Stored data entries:

(** C3 (as amended).  The player, a slime or a rogue agent that
    intersects a lava platform when the collision pass reaches that
    platform has its health set to 0 there, whatever it was, and
    nothing else changes at that platform (no positional correction);
    the health is still 0 when the pass ends, and a slime or rogue is
    marked dead by the end of its step.  A bat's health is never
    changed by the collision pass. *)
Theorem lava_contact_zeroes_health_except_bats :
  (forall w g l1 plat l2,
      plat_type plat = LAVA ->
      let wg1 := playerCollisionOn l1 (w, g) in
      rectIntersect (rectOfEntity (playerRef wg1.1)) (rectOfPlatform plat)
      = true ->
      playerRef (playerCollidePlatform wg1 plat).1
      = set_e_hp 0 (playerRef wg1.1)
      /\ e_hp (playerRef (playerCollisionOn (l1 ++ plat :: l2) (w, g)).1)
         = 0%Q)
  /\ (forall e g l1 plat l2,
        plat_type plat = LAVA ->
        e_type e <> MOB_BAT ->
        let eg1 := entityCollisionOn l1 (e, g) in
        rectIntersect (rectOfEntity eg1.1) (rectOfPlatform plat) = true ->
        (entityCollidePlatform eg1 plat).1 = set_e_hp 0 eg1.1
        /\ e_hp (entityCollisionOn (l1 ++ plat :: l2) (e, g)).1 = 0%Q)
  /\ (forall w i e l1 plat l2,
        entitiesRef w !! i = Some e ->
        e_isDead e = false ->
        e_type e <> CHEST ->
        e_type e <> MOB_BAT ->
        platformsRef w = l1 ++ plat :: l2 ->
        plat_type plat = LAVA ->
        rectIntersect
          (rectOfEntity (entityCollisionOn l1 (integrateEntity e, false)).1)
          (rectOfPlatform plat) = true ->
        exists e',
          entitiesRef (entityStep i w) !! i = Some e'
          /\ e_hp e' = 0%Q /\ e_isDead e' = true)
  /\ (forall e g plats,
        e_type e = MOB_BAT ->
        e_hp (entityCollisionOn plats (e, g)).1 = e_hp e).
Proof.
  split.
  { intros w g l1 plat l2 Hl wg1 Hi.
    destruct wg1 as [w1 g1] eqn:H1.
    destruct (playerCollidePlatform_lava w1 g1 plat Hl Hi) as [Hp _].
    split; [exact Hp|].
    rewrite playerCollisionOn_app, playerCollisionOn_cons.
    apply playerCollisionOn_keeps_dead.
    subst wg1. rewrite H1, Hp. reflexivity. }
  split.
  { intros e g l1 plat l2 Hl Hb eg1 Hi.
    destruct eg1 as [e1 g1] eqn:H1.
    assert (Ht : e_type e1 = e_type e).
    { change e1 with (e1, g1).1. rewrite <- H1. subst eg1.
      apply entityCollisionOn_keeps_type. }
    assert (Hs : entityCollidePlatform (e1, g1) plat = (set_e_hp 0 e1, g1)).
    { rewrite (entityCollidePlatform_lava e1 g1 plat Hl Hi).
      rewrite bool_decide_eq_false_2 by congruence. reflexivity. }
    split; [rewrite Hs; reflexivity|].
    rewrite entityCollisionOn_app, entityCollisionOn_cons.
    apply entityCollisionOn_keeps_dead.
    subst eg1. rewrite H1, Hs. reflexivity. }
  split.
  { intros w i e l1 plat l2 Hi Hd Hc Hb Hp Hl Hx.
    exists (entityBody e w).1.
    rewrite (entityStep_live i w e Hi Hd Hc).
    rewrite list_lookup_insert_eq by (eapply lookup_lt_Some; eassumption).
    split; [reflexivity|].
    eapply entityBody_dies_in_lava; eassumption. }
  intros e g plats Hb. apply (entityCollisionOn_bat_hp plats (e, g) Hb).
Qed.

### Your objective
Up to and including the final line of the data above, please copy every line exactly, starting from the one that contains "assert (Hs : entityCollidePlatform".

### Task response
    assert (Hs : entityCollidePlatform (e1, g1) plat = (set_e_hp 0 e1, g1)).
    { rewrite (entityCollidePlatform_lava e1 g1 plat Hl Hi).
      rewrite bool_decide_eq_false_2 by congruence. reflexivity. }
    split; [rewrite Hs; reflexivity|].
    rewrite entityCollisionOn_app, entityCollisionOn_cons.
    apply entityCollisionOn_keeps_dead.
    subst eg1. rewrite H1, Hs. reflexivity. }
  split.
  { intros w i e l1 plat l2 Hi Hd Hc Hb Hp Hl Hx.
    exists (entityBody e w).1.
    rewrite (entityStep_live i w e Hi Hd Hc).
    rewrite list_lookup_insert_eq by (eapply lookup_lt_Some; eassumption).
    split; [reflexivity|].
    eapply entityBody_dies_in_lava; eassumption. }
  intros e g plats Hb. apply (entityCollisionOn_bat_hp plats (e, g) Hb).
Qed.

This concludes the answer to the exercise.